Tally how many lines in the material include the word "reevaluableStatuses", then give that figure by itself.

◆ ◆ ◆ ◆

(* ===== verification/Worker.v ===== *)
(** * The re-evaluation worker

    [internal/worker]: when a newer dispatch rule exists, the cases that are
    still registered or adjudicated under an older rule are adjudicated again.
    The worker's counters are part of its state; [wk_running] is its run
    mutex. *)
From S2P Require Import Prelude GoErrors GoStrings GoTime Domain Dispatch World Shard Index Repo.
From S2P Require Import AuditLog Services.

Record Worker : Type := {
  wk_world : World;
  wk_running : bool;
  wk_cycles : Z;
  wk_reevaled : Z;
  wk_skipped : Z;
  wk_failed : Z
}.
#[export] Instance Worker_eta : Eta Worker := λ k, {|
  wk_world := wk_world k; wk_running := wk_running k; wk_cycles := wk_cycles k;
  wk_reevaled := wk_reevaled k; wk_skipped := wk_skipped k; wk_failed := wk_failed k |}.

Abbreviation kop := (op Worker derror).

(** An operation of the store, run by the worker. *)
Definition on_world {A} (m : dop A) : kop A := λ k,
  let '(w, r) := m (wk_world k) in (k <| wk_world := w |>, r).

Definition count_skipped (k : Worker) : Worker := k <| wk_skipped := wk_skipped k +ᵢ 1 |>.
Definition count_failed (k : Worker) : Worker := k <| wk_failed := wk_failed k +ᵢ 1 |>.
Definition count_reevaled (k : Worker) : Worker := k <| wk_reevaled := wk_reevaled k +ᵢ 1 |>.

(** ** Re-evaluation (reeval.go) *)

Definition reevaluableStatuses : list ItemStatus := [StatusRegistered; StatusAdjudicated].
Definition sweepPageSize : Z := 200.
Definition isReevaluable (s : ItemStatus) : bool :=
  existsb (λ r, bool_decide (s = r)) reevaluableStatuses.

(** [fmt.Errorf("<what>: %w: %w", err, ErrRuleReeval)] *)
Definition reeval_error (what : string) (e : derror) : derror :=
  Join (what +:+ ": ") e (Sentinel ErrRuleReeval).

Section worker.
Context `{Env} (writer : Writer).

(** The pages of one status: [None] when [fuel] pages were all full. *)
Fixpoint collect_status (fuel : nat) (status : ItemStatus) (currentVersion offset : Z) :
    dop (option (list ComplianceCase)) :=
  match fuel with
  | O => mret None
  | S fuel =>
      page ← wrapping (errorf ("list " +:+ status_text status +:+ " items offset " +:+ itoa offset))
        (ListItems {| if_Status := status; if_LeadDepartment := ""; if_StoreID := "";
           if_RegisteredBy := ""; if_From := zero_stamp; if_To := zero_stamp;
           if_OverdueOnly := false; if_PageSize := sweepPageSize; if_PageOffset := offset |});
      let items := fst page in
      let stale := List.filter (λ it, ic_RuleVersion it <? currentVersion) items in
      if Z.of_nat (length items) <? sweepPageSize then mret (Some stale)
      else
        rest ← collect_status fuel status currentVersion (offset +ᵢ sweepPageSize);
        mret (app stale <$> rest)
  end.

Definition collectStaleItems (fuel : nat) (currentVersion : Z) :
    dop (option (list ComplianceCase)) :=
  registered ← collect_status fuel StatusRegistered currentVersion 0;
  match registered with
  | None => mret None
  | Some registered =>
      adjudicated ← collect_status fuel StatusAdjudicated currentVersion 0;
      mret (app registered <$> adjudicated)
  end.

(** The transaction that re-routes a case. *)
Definition reroute (fresh : ComplianceCase) (referral : Referral) (oldVersion : Z) (now : Time) :
    dop () :=
  WithTx (
    _ ← wrapping (errorf "supersede old referral") (Tx_MarkAssignmentSuperseded (ic_ID fresh));
    _ ← wrapping (errorf "save new referral") (SaveAssignment writer referral);
    fresh ← wrapping (errorf "update item") (Tx_UpdateItem writer fresh);
    save_audit writer (ic_ID fresh) "item" ActionRuleReevaluated "system" now
      ("rule v" +:+ itoa oldVersion +:+ "->v" +:+ itoa (rf_RuleVersion referral) +:+ " lead "
       +:+ rf_LeadDepartment referral)).

Definition reevaluateItem (item : ComplianceCase) (rules : list Rule) (currentVersion : Z) :
    kop () :=
  fresh ← on_world (wrapping (errorf ("reload item " +:+ ic_ID item)) (GetItem (ic_ID item)));
  if currentVersion <=? ic_RuleVersion fresh then modify count_skipped
  else if IsTerminal (ic_Status fresh) then modify count_skipped
  else if negb (isReevaluable (ic_Status fresh)) then modify count_skipped
  else on_result (on_world (adjudicate fresh rules)) (λ r,
    match r with
    | Err e =>
        if errors_is e ErrNoMatchingRule then modify count_skipped
        else raise (errorf ("adjudicate item " +:+ ic_ID fresh) e)
    | Ok referral =>
        now ← on_world clock_now;
        adjudicated ← lift (if bool_decide (ic_Status fresh = StatusRegistered) then
                              match TransitionTo fresh StatusAdjudicated with
                              | Ok i => Ok i
                              | Err e => Err (errorf ("transition item " +:+ ic_ID fresh) e)
                              end
                            else Ok fresh);
        let updated := (routed adjudicated referral) <| ic_UpdatedAt := now |> in
        _ ← on_world (wrapping (errorf ("reeval tx for " +:+ ic_ID fresh))
              (reroute updated referral (ic_RuleVersion fresh) now));
        modify count_reevaled
    end).

(** The loop over the stale items: a failed item is counted and the loop goes
    on; a cancelled context ends it. *)
Fixpoint sweep_items (stale : list ComplianceCase) (rules : list Rule) (currentVersion : Z) :
    kop () :=
  match stale with
  | [] => mret ()
  | item :: stale =>
      _ ← on_world (wrapping (reeval_error "sweep canceled") poll_ctx);
      on_result (reevaluateItem item rules currentVersion) (λ r,
        match r with
        | Ok _ => sweep_items stale rules currentVersion
        | Err _ => _ ← modify count_failed; sweep_items stale rules currentVersion
        end)
  end.

(** [None]: the page loop has not come to its end within the fuel. Nothing
    else of the sweep has happened then. *)
Definition sweep (fuel : nat) : kop (option ()) :=
  current ← on_world (wrapping (reeval_error "get current rule version") GetCurrentRuleVersion);
  if current =? 0 then mret (Some ())
  else
    now ← on_world clock_now;
    rules ← on_world (wrapping (reeval_error "get active rules") (GetActiveRules now));
    stale ← on_world (wrapping (reeval_error "collect stale items") (collectStaleItems fuel current));
    match stale with
    | None => mret None
    | Some stale => _ ← sweep_items stale rules current; mret (Some ())
    end.

(** ** The loop (worker.go) *)

(** A sweep that has not ended keeps the mutex. *)
Definition RunOnce (fuel : nat) : kop (option ()) := λ k,
  if wk_running k then (count_skipped k, Ok (Some ()))
  else
    match sweep fuel (k <| wk_running := true |>) with
    | (k, Ok None) => (k, Ok None)
    | (k, r) => (k <| wk_running := false |>, r)
    end.

(** One tick of the loop, as far as the fuel goes: a worker that is still
    [wk_running] after it is in its sweep. *)
Definition worker_tick (fuel : nat) (k : Worker) : Worker :=
  let k := k <| wk_cycles := wk_cycles k +ᵢ 1 |> in
  match RunOnce fuel k with
  | (k, Ok _) => k
  | (k, Err _) => count_failed k
  end.
End worker.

◆ ◆ ◆ ◆

§ TASK RESPONSE
2